**Assignment:** Could you write out the lines below exactly, beginning with the first and finishing with the one that contains "and the regular-expression"?

**Material supplied:**
━━━━━━━━━━

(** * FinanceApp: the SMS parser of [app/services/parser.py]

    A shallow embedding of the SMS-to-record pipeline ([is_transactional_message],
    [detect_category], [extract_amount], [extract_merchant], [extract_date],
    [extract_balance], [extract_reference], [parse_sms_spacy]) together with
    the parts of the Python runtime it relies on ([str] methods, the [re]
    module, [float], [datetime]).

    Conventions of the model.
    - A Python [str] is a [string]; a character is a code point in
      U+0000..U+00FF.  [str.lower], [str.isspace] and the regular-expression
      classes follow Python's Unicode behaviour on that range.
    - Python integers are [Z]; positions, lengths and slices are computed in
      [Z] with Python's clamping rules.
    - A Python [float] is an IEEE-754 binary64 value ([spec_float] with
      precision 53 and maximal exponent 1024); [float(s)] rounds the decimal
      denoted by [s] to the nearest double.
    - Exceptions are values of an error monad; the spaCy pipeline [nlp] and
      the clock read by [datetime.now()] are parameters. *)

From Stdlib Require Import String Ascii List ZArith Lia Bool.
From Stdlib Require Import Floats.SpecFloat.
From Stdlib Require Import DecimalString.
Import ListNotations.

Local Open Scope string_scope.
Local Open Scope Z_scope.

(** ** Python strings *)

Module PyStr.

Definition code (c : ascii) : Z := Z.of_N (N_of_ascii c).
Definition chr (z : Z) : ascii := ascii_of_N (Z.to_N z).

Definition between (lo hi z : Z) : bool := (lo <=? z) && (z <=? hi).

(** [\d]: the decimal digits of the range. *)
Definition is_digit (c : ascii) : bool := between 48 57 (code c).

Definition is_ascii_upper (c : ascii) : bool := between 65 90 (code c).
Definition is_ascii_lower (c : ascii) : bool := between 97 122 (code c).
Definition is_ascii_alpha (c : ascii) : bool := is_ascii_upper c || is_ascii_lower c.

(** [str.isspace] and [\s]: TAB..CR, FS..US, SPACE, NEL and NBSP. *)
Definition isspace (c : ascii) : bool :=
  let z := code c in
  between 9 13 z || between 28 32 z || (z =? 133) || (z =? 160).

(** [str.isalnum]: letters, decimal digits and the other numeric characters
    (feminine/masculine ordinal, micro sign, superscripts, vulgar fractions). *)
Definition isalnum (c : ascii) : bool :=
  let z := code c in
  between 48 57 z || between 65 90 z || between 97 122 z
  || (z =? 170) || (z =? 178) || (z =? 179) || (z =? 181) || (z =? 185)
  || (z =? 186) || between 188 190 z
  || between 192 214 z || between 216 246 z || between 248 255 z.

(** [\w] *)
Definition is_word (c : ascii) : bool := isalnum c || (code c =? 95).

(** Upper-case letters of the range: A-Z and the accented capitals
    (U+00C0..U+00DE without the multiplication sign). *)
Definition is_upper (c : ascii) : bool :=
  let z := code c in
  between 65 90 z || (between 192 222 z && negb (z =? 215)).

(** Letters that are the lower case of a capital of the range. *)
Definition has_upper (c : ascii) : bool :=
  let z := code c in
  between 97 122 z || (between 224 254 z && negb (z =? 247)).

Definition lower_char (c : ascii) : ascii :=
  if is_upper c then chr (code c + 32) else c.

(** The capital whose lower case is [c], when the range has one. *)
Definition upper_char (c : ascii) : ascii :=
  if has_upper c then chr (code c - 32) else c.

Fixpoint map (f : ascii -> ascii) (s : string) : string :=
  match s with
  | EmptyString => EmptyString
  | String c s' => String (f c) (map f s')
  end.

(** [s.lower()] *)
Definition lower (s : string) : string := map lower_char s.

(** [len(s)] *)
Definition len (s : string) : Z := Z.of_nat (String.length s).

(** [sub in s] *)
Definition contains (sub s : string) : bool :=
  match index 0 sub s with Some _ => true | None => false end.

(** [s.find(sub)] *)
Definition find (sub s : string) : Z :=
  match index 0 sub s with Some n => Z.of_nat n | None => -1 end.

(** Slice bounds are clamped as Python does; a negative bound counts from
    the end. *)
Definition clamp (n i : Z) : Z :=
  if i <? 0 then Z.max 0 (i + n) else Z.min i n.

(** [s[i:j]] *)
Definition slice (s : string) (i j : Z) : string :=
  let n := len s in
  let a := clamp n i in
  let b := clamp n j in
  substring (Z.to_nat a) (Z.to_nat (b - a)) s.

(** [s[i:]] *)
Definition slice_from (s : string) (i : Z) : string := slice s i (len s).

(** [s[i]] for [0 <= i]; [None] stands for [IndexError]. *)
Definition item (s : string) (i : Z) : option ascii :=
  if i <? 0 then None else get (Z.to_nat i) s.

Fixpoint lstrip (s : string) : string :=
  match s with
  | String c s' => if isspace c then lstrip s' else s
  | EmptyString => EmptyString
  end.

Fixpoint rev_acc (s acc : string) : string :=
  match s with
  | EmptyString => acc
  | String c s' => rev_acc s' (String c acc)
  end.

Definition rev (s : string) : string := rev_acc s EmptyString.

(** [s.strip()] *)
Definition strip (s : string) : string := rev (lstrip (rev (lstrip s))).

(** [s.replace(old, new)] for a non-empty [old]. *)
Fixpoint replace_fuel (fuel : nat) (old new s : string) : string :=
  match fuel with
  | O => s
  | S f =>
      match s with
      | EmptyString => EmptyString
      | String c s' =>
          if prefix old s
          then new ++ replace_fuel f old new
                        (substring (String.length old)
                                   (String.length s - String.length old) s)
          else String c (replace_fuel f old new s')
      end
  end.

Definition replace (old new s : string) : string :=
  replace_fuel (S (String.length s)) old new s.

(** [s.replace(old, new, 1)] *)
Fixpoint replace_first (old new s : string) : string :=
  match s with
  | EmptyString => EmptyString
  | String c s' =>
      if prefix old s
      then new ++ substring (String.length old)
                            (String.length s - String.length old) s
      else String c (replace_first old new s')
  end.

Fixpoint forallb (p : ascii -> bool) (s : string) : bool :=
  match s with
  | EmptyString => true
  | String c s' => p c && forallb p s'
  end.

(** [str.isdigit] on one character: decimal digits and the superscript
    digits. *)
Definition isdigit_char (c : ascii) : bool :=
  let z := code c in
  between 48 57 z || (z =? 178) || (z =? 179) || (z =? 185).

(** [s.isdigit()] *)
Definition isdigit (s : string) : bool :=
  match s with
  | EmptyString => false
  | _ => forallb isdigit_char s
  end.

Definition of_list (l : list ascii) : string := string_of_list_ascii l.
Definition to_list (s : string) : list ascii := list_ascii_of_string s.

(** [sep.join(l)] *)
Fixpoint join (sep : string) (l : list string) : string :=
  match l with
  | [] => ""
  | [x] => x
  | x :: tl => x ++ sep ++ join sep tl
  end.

━━━━━━━━━━

**Reply to the exercise:**
(** * FinanceApp: the SMS parser of [app/services/parser.py]

    A shallow embedding of the SMS-to-record pipeline ([is_transactional_message],
    [detect_category], [extract_amount], [extract_merchant], [extract_date],
    [extract_balance], [extract_reference], [parse_sms_spacy]) together with
    the parts of the Python runtime it relies on ([str] methods, the [re]
    module, [float], [datetime]).

    Conventions of the model.
    - A Python [str] is a [string]; a character is a code point in
      U+0000..U+00FF.  [str.lower], [str.isspace] and the regular-expression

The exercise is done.